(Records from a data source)
===============
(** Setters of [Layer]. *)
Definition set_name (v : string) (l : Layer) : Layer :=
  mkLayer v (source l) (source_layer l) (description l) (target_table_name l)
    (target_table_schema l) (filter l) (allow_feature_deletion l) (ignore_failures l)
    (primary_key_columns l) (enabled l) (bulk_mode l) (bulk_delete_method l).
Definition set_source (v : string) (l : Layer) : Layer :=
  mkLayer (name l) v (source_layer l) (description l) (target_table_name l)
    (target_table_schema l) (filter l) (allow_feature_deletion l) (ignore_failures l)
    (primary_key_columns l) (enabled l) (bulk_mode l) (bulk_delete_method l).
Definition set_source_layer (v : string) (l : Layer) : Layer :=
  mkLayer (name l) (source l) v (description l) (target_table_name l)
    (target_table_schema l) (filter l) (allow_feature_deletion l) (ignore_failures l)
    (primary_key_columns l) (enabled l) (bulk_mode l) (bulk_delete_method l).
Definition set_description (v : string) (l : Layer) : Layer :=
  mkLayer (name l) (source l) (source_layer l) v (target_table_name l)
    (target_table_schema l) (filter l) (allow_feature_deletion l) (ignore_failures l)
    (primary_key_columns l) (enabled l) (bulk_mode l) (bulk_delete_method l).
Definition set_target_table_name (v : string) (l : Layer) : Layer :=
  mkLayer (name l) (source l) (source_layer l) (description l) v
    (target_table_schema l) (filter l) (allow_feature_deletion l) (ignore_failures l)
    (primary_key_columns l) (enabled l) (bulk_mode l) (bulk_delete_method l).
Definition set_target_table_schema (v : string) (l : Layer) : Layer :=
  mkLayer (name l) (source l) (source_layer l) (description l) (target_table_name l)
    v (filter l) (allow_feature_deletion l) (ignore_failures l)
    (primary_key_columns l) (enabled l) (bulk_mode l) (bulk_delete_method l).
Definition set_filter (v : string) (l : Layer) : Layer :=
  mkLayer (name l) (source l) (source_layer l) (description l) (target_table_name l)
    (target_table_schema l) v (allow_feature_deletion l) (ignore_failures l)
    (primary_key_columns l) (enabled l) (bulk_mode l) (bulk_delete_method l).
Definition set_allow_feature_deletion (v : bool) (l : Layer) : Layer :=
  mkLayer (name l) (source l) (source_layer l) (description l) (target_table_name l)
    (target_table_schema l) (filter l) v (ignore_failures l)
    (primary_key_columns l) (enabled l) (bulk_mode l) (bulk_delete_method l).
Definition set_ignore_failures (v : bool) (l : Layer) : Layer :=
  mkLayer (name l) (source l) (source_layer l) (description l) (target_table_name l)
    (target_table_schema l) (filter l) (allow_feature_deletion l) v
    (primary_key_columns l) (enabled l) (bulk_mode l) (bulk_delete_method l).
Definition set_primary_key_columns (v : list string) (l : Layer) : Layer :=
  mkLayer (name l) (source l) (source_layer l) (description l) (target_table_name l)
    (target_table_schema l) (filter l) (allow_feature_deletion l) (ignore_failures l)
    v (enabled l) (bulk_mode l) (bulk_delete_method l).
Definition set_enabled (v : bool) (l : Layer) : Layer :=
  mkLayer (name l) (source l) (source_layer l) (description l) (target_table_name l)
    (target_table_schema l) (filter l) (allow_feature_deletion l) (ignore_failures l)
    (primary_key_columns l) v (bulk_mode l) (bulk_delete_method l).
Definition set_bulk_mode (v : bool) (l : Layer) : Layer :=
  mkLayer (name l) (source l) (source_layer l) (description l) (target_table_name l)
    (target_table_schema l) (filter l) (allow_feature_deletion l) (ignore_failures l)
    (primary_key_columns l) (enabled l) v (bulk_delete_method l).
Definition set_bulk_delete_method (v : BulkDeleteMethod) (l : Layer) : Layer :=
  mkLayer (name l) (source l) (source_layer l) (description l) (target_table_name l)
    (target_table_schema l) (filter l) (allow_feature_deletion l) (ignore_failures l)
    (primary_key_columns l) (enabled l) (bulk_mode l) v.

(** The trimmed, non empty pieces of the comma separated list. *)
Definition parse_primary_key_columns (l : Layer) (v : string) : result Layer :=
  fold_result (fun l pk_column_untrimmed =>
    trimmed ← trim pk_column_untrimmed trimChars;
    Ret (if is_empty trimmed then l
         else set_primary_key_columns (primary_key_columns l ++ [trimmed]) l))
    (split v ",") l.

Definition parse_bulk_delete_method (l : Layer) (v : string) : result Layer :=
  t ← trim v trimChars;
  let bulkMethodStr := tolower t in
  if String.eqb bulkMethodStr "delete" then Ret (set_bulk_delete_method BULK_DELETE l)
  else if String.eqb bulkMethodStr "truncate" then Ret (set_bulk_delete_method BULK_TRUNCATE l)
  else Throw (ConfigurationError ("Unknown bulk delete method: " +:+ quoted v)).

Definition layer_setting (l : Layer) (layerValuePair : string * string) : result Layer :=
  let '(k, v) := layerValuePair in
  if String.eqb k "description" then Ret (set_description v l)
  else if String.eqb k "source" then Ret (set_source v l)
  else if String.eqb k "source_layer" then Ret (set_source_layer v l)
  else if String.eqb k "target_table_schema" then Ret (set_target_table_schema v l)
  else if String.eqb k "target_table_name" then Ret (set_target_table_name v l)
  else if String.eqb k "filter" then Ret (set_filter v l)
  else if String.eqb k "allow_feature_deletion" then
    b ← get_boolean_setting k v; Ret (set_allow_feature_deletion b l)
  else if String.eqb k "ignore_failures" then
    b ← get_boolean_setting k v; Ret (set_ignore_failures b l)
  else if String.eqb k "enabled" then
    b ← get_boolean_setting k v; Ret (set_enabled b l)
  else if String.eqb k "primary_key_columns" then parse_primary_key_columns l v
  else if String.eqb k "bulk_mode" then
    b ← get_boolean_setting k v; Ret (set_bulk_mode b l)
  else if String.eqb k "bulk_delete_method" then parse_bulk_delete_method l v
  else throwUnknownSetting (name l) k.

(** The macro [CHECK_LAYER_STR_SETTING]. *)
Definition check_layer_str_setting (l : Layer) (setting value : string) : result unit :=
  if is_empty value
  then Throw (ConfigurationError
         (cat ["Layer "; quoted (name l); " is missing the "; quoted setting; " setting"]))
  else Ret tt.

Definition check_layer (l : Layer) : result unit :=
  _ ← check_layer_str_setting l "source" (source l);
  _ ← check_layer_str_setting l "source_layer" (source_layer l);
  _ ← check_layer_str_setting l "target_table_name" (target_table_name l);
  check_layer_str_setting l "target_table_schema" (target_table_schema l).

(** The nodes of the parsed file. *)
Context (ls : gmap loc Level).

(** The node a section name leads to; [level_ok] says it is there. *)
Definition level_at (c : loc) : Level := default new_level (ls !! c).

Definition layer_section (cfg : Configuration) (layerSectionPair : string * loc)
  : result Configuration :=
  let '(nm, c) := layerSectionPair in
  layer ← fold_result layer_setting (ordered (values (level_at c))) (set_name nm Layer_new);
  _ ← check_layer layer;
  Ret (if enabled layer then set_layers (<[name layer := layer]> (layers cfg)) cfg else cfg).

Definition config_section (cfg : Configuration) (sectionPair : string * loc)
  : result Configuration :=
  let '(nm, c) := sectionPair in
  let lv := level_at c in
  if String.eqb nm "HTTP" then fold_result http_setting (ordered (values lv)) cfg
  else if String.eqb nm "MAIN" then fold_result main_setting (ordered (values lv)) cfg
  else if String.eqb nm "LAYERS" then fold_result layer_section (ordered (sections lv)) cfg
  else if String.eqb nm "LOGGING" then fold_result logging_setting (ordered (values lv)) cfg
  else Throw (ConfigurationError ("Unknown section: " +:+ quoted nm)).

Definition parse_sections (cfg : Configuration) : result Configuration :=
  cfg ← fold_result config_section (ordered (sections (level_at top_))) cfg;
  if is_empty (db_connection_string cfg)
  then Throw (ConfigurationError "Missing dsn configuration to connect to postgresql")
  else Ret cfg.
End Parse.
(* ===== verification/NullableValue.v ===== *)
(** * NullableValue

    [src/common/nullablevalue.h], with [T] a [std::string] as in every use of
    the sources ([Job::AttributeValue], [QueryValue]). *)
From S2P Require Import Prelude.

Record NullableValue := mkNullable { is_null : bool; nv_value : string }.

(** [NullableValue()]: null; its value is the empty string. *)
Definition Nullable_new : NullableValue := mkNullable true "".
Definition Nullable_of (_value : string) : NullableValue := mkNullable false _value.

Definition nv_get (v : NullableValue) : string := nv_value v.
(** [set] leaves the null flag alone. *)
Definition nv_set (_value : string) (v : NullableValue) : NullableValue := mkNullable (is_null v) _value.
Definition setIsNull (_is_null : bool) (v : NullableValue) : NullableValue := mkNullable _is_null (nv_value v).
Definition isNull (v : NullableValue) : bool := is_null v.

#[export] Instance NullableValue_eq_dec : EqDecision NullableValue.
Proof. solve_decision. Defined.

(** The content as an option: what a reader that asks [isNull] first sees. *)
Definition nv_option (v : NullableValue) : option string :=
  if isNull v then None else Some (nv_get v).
===============
What is required:
Of the entries listed above, reproduce only the lines starting at the line containing "mkLayer (name l) v" and ending at the line containing "v (filter l)". Include both, exactly as they stand.

Response:
  mkLayer (name l) v (source_layer l) (description l) (target_table_name l)
    (target_table_schema l) (filter l) (allow_feature_deletion l) (ignore_failures l)
    (primary_key_columns l) (enabled l) (bulk_mode l) (bulk_delete_method l).
Definition set_source_layer (v : string) (l : Layer) : Layer :=
  mkLayer (name l) (source l) v (description l) (target_table_name l)
    (target_table_schema l) (filter l) (allow_feature_deletion l) (ignore_failures l)
    (primary_key_columns l) (enabled l) (bulk_mode l) (bulk_delete_method l).
Definition set_description (v : string) (l : Layer) : Layer :=
  mkLayer (name l) (source l) (source_layer l) v (target_table_name l)
    (target_table_schema l) (filter l) (allow_feature_deletion l) (ignore_failures l)
    (primary_key_columns l) (enabled l) (bulk_mode l) (bulk_delete_method l).
Definition set_target_table_name (v : string) (l : Layer) : Layer :=
  mkLayer (name l) (source l) (source_layer l) (description l) v
    (target_table_schema l) (filter l) (allow_feature_deletion l) (ignore_failures l)
    (primary_key_columns l) (enabled l) (bulk_mode l) (bulk_delete_method l).
Definition set_target_table_schema (v : string) (l : Layer) : Layer :=
  mkLayer (name l) (source l) (source_layer l) (description l) (target_table_name l)
    v (filter l) (allow_feature_deletion l) (ignore_failures l)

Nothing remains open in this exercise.